Il prezzo del gas scenderà. L’ultima promessa dell’Europa… Intanto a gennaio prospettiva di +50% per gas e +17% per luce

Nessuna evidenza di manipolazione del mercato, gli alti prezzi del gas sono transitori e dovrebbero scendere “significativamente” in aprile. Sono le conclusioni della valutazione preliminare dell’Agenzia Ue per la cooperazione dei regolatori dell’energia (Acer) sul picco delle quotazioni in Europa e sulla struttura del mercato. Il documento sara’ presentato domani ai ministri Ue dell’energia. Secondo l’Acer, il passaggio a prezzi del gas piu’ flessibili (on the spot) ha permesso all’Europa di risparmiare 70 miliardi di dollari sull’import nell’ultimo decennio rispetto ai vecchi contratti a lungo termine indicizzati sul petrolio. Ma i dati sono altri… Le forti tensioni nei prezzi dell’energia sui mercati internazionali avranno un impatto inevitabile sul prossimo aggiornamento tariffario che sara’ deciso da Arera per il primo trimestre del 2022. Gli aumenti andranno ad aggiungersi a quelli gia’ scattati nel 2021 e potrebbero proseguire portando nel corso del nuovo anno la spesa della famiglia “tipo” per le bollette di luce e gas a raggiungere il record di 3.368 euro all’anno, con un incremento di +1.227 euro rispetto alla spesa sostenuta nell’ultimo anno.

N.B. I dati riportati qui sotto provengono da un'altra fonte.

(** The two writes of one iteration of [<<=], in the range [i + k < WIDTH]. *)
Lemma bu_shl_step a pn i k s :
  bu_wf a -> bu_wf pn -> (i + k < WIDTH)%nat -> 0 <= s < 32 ->
  val pn = val (take i a) * (Wt k * 2^s) ->
  let pn1 := if ((i + k + 1 <? WIDTH)%nat && negb (s =? 0))%bool
             then <[(i + k + 1)%nat := Z.lor (limb pn (i + k + 1)) (Z.shiftr (limb a i) (32 - s))]> pn
             else pn in
  let pn2 := <[(i + k)%nat := Z.lor (limb pn1 (i + k)) (u32 (Z.shiftl (limb a i) s))]> pn1 in
  bu_wf pn2 /\ exists lost, val pn2 + lost * 2^256 = val (take (S i) a) * (Wt k * 2^s).
Proof.
  intros Ha Hp Hi Hs Hv pn1 pn2.
  pose proof (wf_limb a i Ha) as Hx. pose proof (val_take_bound a i (proj2 Ha)) as Ht.
  destruct (shl_limb_parts _ _ Hs Hx) as [Elow Esum].
  set (hi := limb a i / 2^(32 - s)) in *. set (lo := limb a i mod 2^(32 - s)) in *.
  pose proof (Wt_add i k) as EW. pose proof (Wt_pos k). pose proof (Wt_pos i).
  assert (Hv' : val pn < 2^s * Wt (i + k)) by nia.
  assert (Hx0 : limb pn (i + k) < 2^s) by (apply limb_lt; [apply Hp|done]).
  assert (Hx1 : limb pn (i + k + 1) = 0).
  { assert (limb pn (i + k + 1) < 1).
    { apply limb_lt; [apply Hp|]. rewrite Nat.add_1_r, Wt_S. assert (2^s <= 2^32) by (apply Z.pow_le_mono_r; lia). nia. }
    pose proof (wf_limb pn (i + k + 1) Hp). unfold is_u32 in *. lia. }
  assert (H1 : bu_wf pn1 /\ limb pn1 (i + k) = limb pn (i + k) /\
               exists lost, val pn1 + lost * 2^256 = val pn + hi * Wt (i + k + 1)).
  { unfold pn1. destruct (Nat.ltb_spec (i + k + 1) WIDTH) as [Hlt|Hge]; simpl andb.
    - destruct (Z.eqb_spec s 0) as [->|Hs0]; simpl negb; cbv iota.
      + split_and!; [done..|]. exists 0. replace hi with 0; [lia|].
        symmetry. apply Z.div_small. exact Hx.
      + split; [apply insert_wf; [done|]; apply u32_lor; [auto with word|apply u32_shiftr; [done|lia]]|].
        split; [rewrite limb_insert by (rewrite wf_length by done; done); case_decide; [lia|done]|].
        exists 0. rewrite val_insert, Hx1, Z.lor_0_l by (rewrite wf_length by done; done).
        rewrite Z.shiftr_div_pow2 by lia. fold hi. lia.
    - split_and!; [done..|]. exists hi. f_equal.
      replace (i + k + 1)%nat with WIDTH by lia. by rewrite Wt_WIDTH. }
  destruct H1 as (Hp1 & E1 & lost & Ev1). split; [unfold pn2; auto with word|].
  exists lost. unfold pn2. rewrite val_insert by (rewrite wf_length by done; done).
  rewrite E1, Elow, lor_disjoint_add by (pose proof (wf_limb pn (i + k) Hp); unfold is_u32 in *; lia).
  rewrite val_take_S by (rewrite wf_length by done; lia).
  rewrite Nat.add_1_r, Wt_S in Ev1. rewrite EW in *. nia.
Qed.

Lemma bu_shl_spec a sh :
  bu_wf a -> bu_wf (bu_shl a sh) /\ val (bu_shl a sh) = (val a * 2^Z.of_nat sh) mod 2^256.
Proof.
  intros Ha. unfold bu_shl. set (k := (sh / 32)%nat). set (s := Z.of_nat (sh mod 32)).
  assert (Hs : 0 <= s < 32) by (pose proof (Nat.mod_upper_bound sh 32); lia).
  assert (Esh : 2^Z.of_nat sh = Wt k * 2^s).
  { unfold Wt, k, s. rewrite <- Z.pow_add_r by lia. f_equal. pose proof (Nat.div_mod_eq sh 32). lia. }
  set (body := fun (i : nat) (pn : list Z) => _).
  enough (H : bu_wf (for_to WIDTH body bu_zero) /\
              val (for_to WIDTH body bu_zero) = (val (take WIDTH a) * (Wt k * 2^s)) mod 2^256).
  { rewrite (val_take_all a) in H by (rewrite wf_length; done). by rewrite Esh. }
  apply (for_to_inv (fun i pn => bu_wf pn /\ val pn = (val (take i a) * (Wt k * 2^s)) mod 2^256)).
  - split; [auto with word|]. by rewrite take_0.
  - intros i pn Hi [Hp Hv]. unfold body.
    pose proof (Wt_add i k) as EW. pose proof (Wt_pos k). pose proof (Wt_pos i).
    pose proof (val_take_bound a i (proj2 Ha)).
    destruct (Nat.ltb_spec (i + k) WIDTH) as [Hlt|Hge].
    + destruct (bu_shl_step a pn i k s) as [Hw [lost El]]; try done.
      { rewrite Hv. apply Z.mod_small.
        assert (Wt (S (i + k)) <= Wt WIDTH) by (apply Z.pow_le_mono_r; lia).
        rewrite Wt_S, Wt_WIDTH in *. assert (2^s <= 2^32) by (apply Z.pow_le_mono_r; lia). nia. }
      split; [done|]. apply (mod_unique_decomp _ lost); [now apply val_bound_256|done].
    + rewrite (proj2 (Nat.ltb_ge (i + k + 1) WIDTH)) by lia. simpl andb. cbv iota.
      split; [done|]. rewrite Hv, val_take_S by (rewrite wf_length; done).
      replace ((val (take i a) + limb a i * Wt i) * (Wt k * 2^s))
        with (val (take i a) * (Wt k * 2^s) + (limb a i * 2^s * Wt (i + k - WIDTH)) * 2^256).
      * now rewrite Z.mod_add.
      * rewrite <- Wt_WIDTH, <- !Z.mul_assoc, <- Wt_add.
        replace (i + k - WIDTH + WIDTH)%nat with (i + k)%nat by lia. rewrite EW. lia.
Qed.
(* ===== verification/Transaction.v ===== *)
(** * Transaction: transactions and their serialization
      (src/src/primitives/transaction.{h,cpp}, src/src/coins.h)

    Scripts are byte strings.  A transaction is written as a 32-bit word that
    packs [nVersion] and [nType], its inputs, outputs and lock time, and the
    payload of a special transaction. *)

From Stdlib Require Import ZArith Lia.
From stdpp Require Import base list numbers option countable.
From S2P Require Import Prelude Arith256 Uint256 Serialize.

Definition CScript : Type := list Z.

Record COutPoint : Type := mkOutPoint { op_hash : uint256; op_n : Z }.

#[export] Instance COutPoint_eq_dec : EqDecision COutPoint.
Proof. solve_decision. Defined.

#[export] Instance COutPoint_countable : Countable COutPoint.
Proof.
  refine (inj_countable' (fun o => (op_hash o, op_n o)) (fun p => mkOutPoint p.1 p.2) _). by intros [].
Defined.

Definition NULL_INDEX : Z := 2^32 - 1.

(** [COutPoint::IsNull] *)
Definition outpoint_IsNull (o : COutPoint) : bool := (IsNull (op_hash o) && (op_n o =? NULL_INDEX))%bool.

Record CTxIn : Type := mkTxIn {
  prevout : COutPoint;
  scriptSig : CScript;
  nSequence : Z;
}.

Record CTxOut : Type := mkTxOut {
  nValue : Z;
  scriptPubKey : CScript;
}.

#[export] Instance CTxIn_eq_dec : EqDecision CTxIn.
Proof. solve_decision. Defined.
#[export] Instance CTxOut_eq_dec : EqDecision CTxOut.
Proof. solve_decision. Defined.

(** [CTxOut::IsNull], [CTxOut::IsEmpty] *)
Definition txout_IsNull (o : CTxOut) : bool := nValue o =? -1.
Definition txout_IsEmpty (o : CTxOut) : bool :=
  ((nValue o =? 0) && bool_decide (scriptPubKey o = []))%bool.

Record CTransaction : Type := mkTx {
  vin : list CTxIn;
  vout : list CTxOut;
  tx_nVersion : Z;
  nType : Z;
  nLockTime : Z;
  vExtraPayload : list Z;
}.

#[export] Instance CTransaction_eq_dec : EqDecision CTransaction.
Proof. solve_decision. Defined.

Definition TRANSACTION_NORMAL : Z := 0.
Definition TRANSACTION_COINBASE : Z := 5.
Definition TRANSACTION_QUORUM_COMMITMENT : Z := 6.
Definition TRANSACTION_MNHF_SIGNAL : Z := 7.
Definition TRANSACTION_ASSET_UNLOCK : Z := 9.
Definition TRANSACTION_POSE_SERVICE_COMMITMENT : Z := 10.
Definition SPECIAL_VERSION : Z := 3.

(** [IsCoinBase], [IsCoinStake], [IsMasternodeReward] *)
Definition IsCoinBase (tx : CTransaction) : bool :=
  match vin tx with
  | [i] => (outpoint_IsNull (prevout i) && (1 <=? length (vout tx))%nat)%bool
  | _ => false
  end.
Definition IsCoinStake (tx : CTransaction) : bool :=
  match vin tx, vout tx with
  | i :: _, o0 :: _ :: _ => (negb (outpoint_IsNull (prevout i)) && txout_IsEmpty o0)%bool
  | _, _ => false
  end.
Definition IsMasternodeReward (tx : CTransaction) : bool :=
  match vin tx, vout tx with
  | [i], o0 :: o1 :: _ => (outpoint_IsNull (prevout i) && txout_IsEmpty o0 && negb (txout_IsEmpty o1))%bool
  | _, _ => false
  end.

(** [IsSpecialTxVersion], [IsPlatformTransfer], [HasExtraPayloadField] *)
Definition IsSpecialTxVersion (tx : CTransaction) : bool := tx_nVersion tx >=? SPECIAL_VERSION.
Definition IsPlatformTransfer (tx : CTransaction) : bool :=
  (IsSpecialTxVersion tx && (nType tx =? TRANSACTION_ASSET_UNLOCK))%bool.
Definition HasExtraPayloadField (tx : CTransaction) : bool :=
  (IsSpecialTxVersion tx && negb (nType tx =? TRANSACTION_NORMAL))%bool.

(** A coin of the UTXO set *)
Record Coin : Type := mkCoin {
  coin_out : CTxOut;
  fCoinBase : bool;
  coin_nHeight : Z;
  fCoinStake : bool;
}.
Definition IsSpent (c : Coin) : bool := txout_IsNull (coin_out c).

(** ** Serialization *)

#[export] Instance outpoint_codec : Codec COutPoint := {
  encode o := op_hash o ++ ser_writedata32 (op_n o);
  decode s := '(h, s) ← read_bytes 32 s; '(n, s) ← ser_readdata32 s; Some (mkOutPoint h n, s);
  encodable o := blob_wf (op_hash o) /\ is_u32 (op_n o);
}.

Definition txin_Serialize (i : CTxIn) : list Z :=
  encode (prevout i) ++ ser_bytes (scriptSig i) ++ ser_writedata32 (nSequence i).
Definition txin_Unserialize (s : stream) : option (CTxIn * stream) :=
  '(p, s) ← decode s; '(c, s) ← unser_bytes s; '(n, s) ← ser_readdata32 s; Some (mkTxIn p c n, s).

#[export] Instance txin_codec : Codec CTxIn := {
  encode := txin_Serialize;
  decode := txin_Unserialize;
  encodable i := encodable (prevout i) /\ bytes_ok (scriptSig i) /\ is_u32 (nSequence i);
}.

#[export] Instance txout_codec : Codec CTxOut := {
  encode o := ser_writedata64 (u64 (nValue o)) ++ ser_bytes (scriptPubKey o);
  decode s := '(v, s) ← ser_readdata64 s; '(c, s) ← unser_bytes s; Some (mkTxOut (i64 v) c, s);
  encodable o := is_i64 (nValue o) /\ bytes_ok (scriptPubKey o);
}.

(** [CTransaction::Serialize]: [nVersion | (nType << 16)] as an [int32_t] *)
Definition tx_Serialize (tx : CTransaction) : list Z :=
  let n32bitVersion := u32 (Z.lor (tx_nVersion tx) (Z.shiftl (nType tx) 16)) in
  ser_writedata32 n32bitVersion ++ encode (vin tx) ++ encode (vout tx) ++
  ser_writedata32 (nLockTime tx) ++
  (if HasExtraPayloadField tx then ser_bytes (vExtraPayload tx) else []).

(** [CMutableTransaction]'s reader *)
Definition tx_Unserialize (s : stream) : option (CTransaction * stream) :=
  '(n32bitVersion, s) ← ser_readdata32 s;
  let nVersion := i16 (Z.land n32bitVersion 0xffff) in
  let nType := Z.land (Z.shiftr n32bitVersion 16) 0xffff in
  '(vi, s) ← decode s;
  '(vo, s) ← decode s;
  '(lt, s) ← ser_readdata32 s;
  '(pl, s) ← (if ((nVersion >=? SPECIAL_VERSION) && negb (nType =? TRANSACTION_NORMAL))%bool
              then unser_bytes s else Some ([], s));
  Some (mkTx vi vo nVersion nType lt pl, s).

(** [GetSerializeSize(tx)] *)
Definition tx_size (tx : CTransaction) : Z := Z.of_nat (length (tx_Serialize tx)).

(** ** Codec laws *)

Lemma blob_bytes u : blob_wf u -> Forall is_byte u.
Proof. intros [_ H]. exact H. Qed.

Lemma i64_u64 v : is_i64 v -> i64 (u64 v) = v.
Proof.
  unfold is_i64, i64, u64. intros Hv. rewrite Z.add_mod_idemp_l by lia.
  rewrite Z.mod_small; lia.
Qed.

Lemma u64_range v : 0 <= u64 v < 2^64.
Proof. apply Z.mod_pos_bound. lia. Qed.

#[export] Instance outpoint_laws : CodecLaws COutPoint.
Proof.
  split; intros [h n]; cbn.
  - intros s [[Hl Hb] Hn]. rewrite <- app_assoc, read_bytes_app by done. cbn.
    unfold ser_readdata32, ser_writedata32. rewrite ser_readdata_app by (unfold is_u32 in Hn; simpl; lia). done.
  - intros [Hh _]. apply Forall_app_2; [now apply blob_bytes|apply le_bytes_wf].
Qed.

#[export] Instance txin_laws : CodecLaws CTxIn.
Proof.
  split; intros [p c n].
  - intros s (Hp & Hc & Hn). change (txin_Unserialize (txin_Serialize (mkTxIn p c n) ++ s) = Some (mkTxIn p c n, s)).
    unfold txin_Unserialize, txin_Serialize. cbn [prevout scriptSig nSequence] in *. rewrite <- !app_assoc, decode_encode by done. cbn [mbind option_bind].
    rewrite unser_bytes_app by done. cbn [mbind option_bind].
    unfold ser_readdata32, ser_writedata32. rewrite ser_readdata_app by (unfold is_u32 in Hn; simpl; lia). done.
  - intros (Hp & Hc & _). change (Forall is_byte (txin_Serialize (mkTxIn p c n))).
    apply Forall_app_2; [now apply encode_bytes|]. apply Forall_app_2; [now apply ser_bytes_wf|apply le_bytes_wf].
Qed.

#[export] Instance txout_laws : CodecLaws CTxOut.
Proof.
  split; intros [v c]; cbn.
  - intros s (Hv & Hc). rewrite <- app_assoc. unfold ser_readdata64, ser_writedata64.
    rewrite ser_readdata_app by (pose proof (u64_range v); simpl; lia). cbn [mbind option_bind].
    rewrite unser_bytes_app by done. cbn. now rewrite i64_u64.
  - intros (_ & Hc). apply Forall_app_2; [apply le_bytes_wf|now apply ser_bytes_wf].
Qed.

(** ** The version word *)

(** Transactions the writer represents faithfully: a non-negative version,
    and a payload only where the format has one. *)
Record tx_wf (tx : CTransaction) : Prop := {
  tw_version : 0 <= tx_nVersion tx < 2^15;
  tw_type : is_u16 (nType tx);
  tw_vin : encodable (vin tx);
  tw_vout : encodable (vout tx);
  tw_lock : is_u32 (nLockTime tx);
  tw_payload : if HasExtraPayloadField tx then bytes_ok (vExtraPayload tx) else vExtraPayload tx = [];
}.

Lemma version_word v t : 0 <= v < 2^15 -> is_u16 t ->
  let w := u32 (Z.lor v (Z.shiftl t 16)) in
  0 <= w < 2^32 /\ i16 (Z.land w 0xffff) = v /\ Z.land (Z.shiftr w 16) 0xffff = t.
Proof.
  intros Hv Ht. unfold is_u16 in Ht. cbv zeta.
  rewrite Z.shiftl_mul_pow2, lor_disjoint_add by lia.
  unfold u32. rewrite Z.mod_small by lia. split; [lia|].
  change 0xffff with (Z.ones 16). rewrite !Z.land_ones, Z.shiftr_div_pow2 by lia.
  rewrite Z.mod_add, (Z.mod_small v), Z.div_add, Z.div_small by lia.
  unfold i16. rewrite !Z.mod_small by lia. lia.
Qed.

Lemma tx_roundtrip_lemma tx s : tx_wf tx -> tx_Unserialize (tx_Serialize tx ++ s) = Some (tx, s).
Proof.
  intros [Hv Ht Hi Ho Hl Hp]. destruct (version_word _ _ Hv Ht) as (Hw & Ev & Et).
  unfold tx_Unserialize, tx_Serialize. rewrite <- !app_assoc.
  unfold ser_readdata32, ser_writedata32. rewrite ser_readdata_app by (simpl; lia).
  cbn [mbind option_bind]. rewrite Ev, Et.
  rewrite decode_encode by done. cbn [mbind option_bind].
  rewrite decode_encode by done. cbn [mbind option_bind].
  rewrite ser_readdata_app by (unfold is_u32 in Hl; simpl; lia). cbn [mbind option_bind].
  unfold HasExtraPayloadField, IsSpecialTxVersion in *.
  destruct ((tx_nVersion tx >=? SPECIAL_VERSION) && negb (nType tx =? TRANSACTION_NORMAL))%bool.
  - rewrite unser_bytes_app by done. cbn [mbind option_bind]. now destruct tx.
  - cbn [mbind option_bind app]. rewrite <- Hp. now destruct tx.
Qed.

(** A negative version fills the upper half of the word. *)
Lemma negative_version_word v t : - 2^15 <= v < 0 -> is_u16 t -> Z.lor v (Z.shiftl t 16) = v.
Proof.
  intros Hv Ht. apply Z.bits_inj'. intros n Hn. rewrite Z.lor_spec.
  destruct (Z.lt_ge_cases n 16).
  - rewrite Z.shiftl_spec_low by lia. apply orb_false_r.
  - replace (Z.testbit v n) with true; [done|]. symmetry.
    replace v with (Z.lnot (- v - 1)) by (unfold Z.lnot; lia). rewrite Z.lnot_spec by lia.
    destruct (Z.eq_dec (- v - 1) 0) as [->|]; [now rewrite Z.bits_0|].
    rewrite Z.bits_above_log2; [done|lia|].
    assert (Z.log2 (- v - 1) < 15) by (apply Z.log2_lt_pow2; lia). lia.
Qed.

Definition with_type (tx : CTransaction) (t : Z) : CTransaction :=
  mkTx (vin tx) (vout tx) (tx_nVersion tx) t (nLockTime tx) (vExtraPayload tx).

(** The bytes after the version word, and a wire form with its own word. *)
Definition tx_wire (tx : CTransaction) (t : Z) : list Z :=
  ser_writedata32 (u16 (tx_nVersion tx) + t * 2^16) ++ encode (vin tx) ++ encode (vout tx) ++
  ser_writedata32 (nLockTime tx).

Lemma negative_version_read tx t : - 2^15 <= tx_nVersion tx < 0 -> is_u16 t ->
  encodable (vin tx) -> encodable (vout tx) -> is_u32 (nLockTime tx) -> vExtraPayload tx = [] ->
  tx_Unserialize (tx_wire tx t) = Some (with_type tx t, []).
Proof.
  intros Hv Ht Hi Ho Hl Hp. unfold is_u16 in Ht. unfold tx_Unserialize, tx_wire.
  assert (Hu : u16 (tx_nVersion tx) = tx_nVersion tx + 2^16)
    by (unfold u16; symmetry; apply (Z.mod_unique_pos _ _ (-1)); lia).
  unfold ser_readdata32, ser_writedata32. rewrite ser_readdata_app by (simpl; lia).
  cbn [mbind option_bind].
  change 0xffff with (Z.ones 16). rewrite !Z.land_ones, Z.shiftr_div_pow2 by lia.
  rewrite Z.mod_add, Hu, (Z.mod_small (tx_nVersion tx + 2^16)), Z.div_add, Z.div_small by lia.
  rewrite Z.mod_small by lia.
  replace (i16 (tx_nVersion tx + 2^16)) with (tx_nVersion tx)
    by (unfold i16; rewrite <- (Z.mod_unique_pos (tx_nVersion tx + 2^16 + 2^15) (2^16) 1 (tx_nVersion tx + 2^15)); lia).
  rewrite decode_encode by done. cbn [mbind option_bind].
  rewrite decode_encode by done. cbn [mbind option_bind].
  replace (le_bytes 4 (nLockTime tx)) with (le_bytes 4 (nLockTime tx) ++ []) by apply app_nil_r.
  rewrite ser_readdata_app by (unfold is_u32 in Hl; simpl; lia). cbn [mbind option_bind].
  unfold SPECIAL_VERSION. rewrite Z.geb_leb, (proj2 (Z.leb_gt _ _)) by lia. cbn [andb mbind option_bind].
  unfold with_type. now rewrite Hp.
Qed.

(** ** Properties *)

(** C39: a transaction with a non-negative version reads back from its
    serialization exactly, and the rest of the stream is untouched. *)
Theorem tx_roundtrip (tx : CTransaction) (s : stream) :
  tx_wf tx -> tx_Unserialize (tx_Serialize tx ++ s) = Some (tx, s).
Proof. apply tx_roundtrip_lemma. Qed.

Definition demo_tx : CTransaction :=
  mkTx [mkTxIn (mkOutPoint (replicate 32 7) 1) [1; 2] 0xffffffff] [mkTxOut 5000 [0x51]; mkTxOut 0 []]
       3 1 0 [9; 9].

Lemma tx_roundtrip_witness : tx_Unserialize (tx_Serialize demo_tx ++ [1]) = Some (demo_tx, [1]).
Proof.
  apply tx_roundtrip.
  assert (Hb : forall l, Forall is_byte l -> (length l <= 100)%nat -> bytes_ok l)
    by (intros l Hl Hn; split; [unfold MAX_SIZE; lia|exact Hl]).
  assert (H1 : Forall is_byte (replicate 32 7)) by (apply Forall_replicate; unfold is_byte; lia).
  split; cbn -[encodable].
  - lia.
  - unfold is_u16. lia.
  - split; [unfold MAX_SIZE; simpl; lia|]. constructor; [|constructor].
    split; [split; [split; [reflexivity|exact H1]|unfold is_u32; simpl; lia]|].
    split; [|unfold is_u32; simpl; lia]. apply Hb; [|simpl; lia]. repeat constructor; lia.
  - split; [unfold MAX_SIZE; simpl; lia|]. repeat constructor; unfold MAX_SIZE; simpl; lia.
  - unfold is_u32. lia.
  - apply Hb; [|simpl; lia]. repeat constructor; lia.
Defined.

(** C40: for a negative version the serialization does not depend on the
    transaction type: transactions that differ in [nType] alone have the same
    bytes, hence the same hash, although the reader produces each of them from
    a wire form of its own. *)
Theorem tx_negative_version_ambiguous (tx : CTransaction) (t1 t2 : Z) :
  - 2^15 <= tx_nVersion tx < 0 -> is_u16 t1 -> is_u16 t2 ->
  encodable (vin tx) -> encodable (vout tx) -> is_u32 (nLockTime tx) -> vExtraPayload tx = [] ->
  tx_Serialize (with_type tx t1) = tx_Serialize (with_type tx t2) /\
  tx_Unserialize (tx_wire tx t1) = Some (with_type tx t1, []) /\
  tx_Unserialize (tx_wire tx t2) = Some (with_type tx t2, []).
Proof.
  intros Hv H1 H2 Hi Ho Hl Hp. split; [|split; now apply negative_version_read].
  unfold tx_Serialize, HasExtraPayloadField, IsSpecialTxVersion, SPECIAL_VERSION.
  cbn [with_type tx_nVersion nType vin vout nLockTime vExtraPayload].
  rewrite !negative_version_word by done. rewrite Z.geb_leb, (proj2 (Z.leb_gt _ _)) by lia. done.
Qed.

Lemma tx_negative_version_ambiguous_witness :
  tx_Serialize (mkTx [] [] (-1) 0 0 []) = tx_Serialize (mkTx [] [] (-1) 6 0 []).
Proof.
  apply (tx_negative_version_ambiguous (mkTx [] [] (-1) 0 0 []) 0 6); try (unfold is_u16, is_u32; simpl; lia).
  - split; [unfold MAX_SIZE; simpl; lia|constructor].
  - split; [unfold MAX_SIZE; simpl; lia|constructor].
  - reflexivity.
Defined.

E’ il calcolo di Consumerismo, secondo cui il governo dovrebbe reperire “almeno 10 miliardi di euro utili a contrastare rincari e speculazioni sui mercati internazionali dell’energia, ed evitare la maxi-stangata che sta per abbattersi sui consumatori”. Nel dettaglio nel 2021, a causa dei rincari tariffari, ogni famiglia italiana si ritrova a spendere per la luce in media 783 euro, per il gas 1.358 euro. – analizza Consumerismo – Considerando le attuali quotazioni dell’elettricita’ e del gas, e in assenza di un intervento del Governo, nel 2022 la spesa per la bolletta della luce salirebbe a 918 euro a nucleo (+135 euro annui) e quella per il gas addirittura a 2.450 euro (+1.092 euro annui), con un incremento totale di 1.227 euro annui a famiglia (in caso di prezzi costanti tutto l’anno). “Un quadro che avrebbe un impatto fortissimo sulle tasche degli italiani e rappresenterebbe un massacro per le famiglie, trattandosi di spese primarie irrinunciabili”, denuncia l’associazione.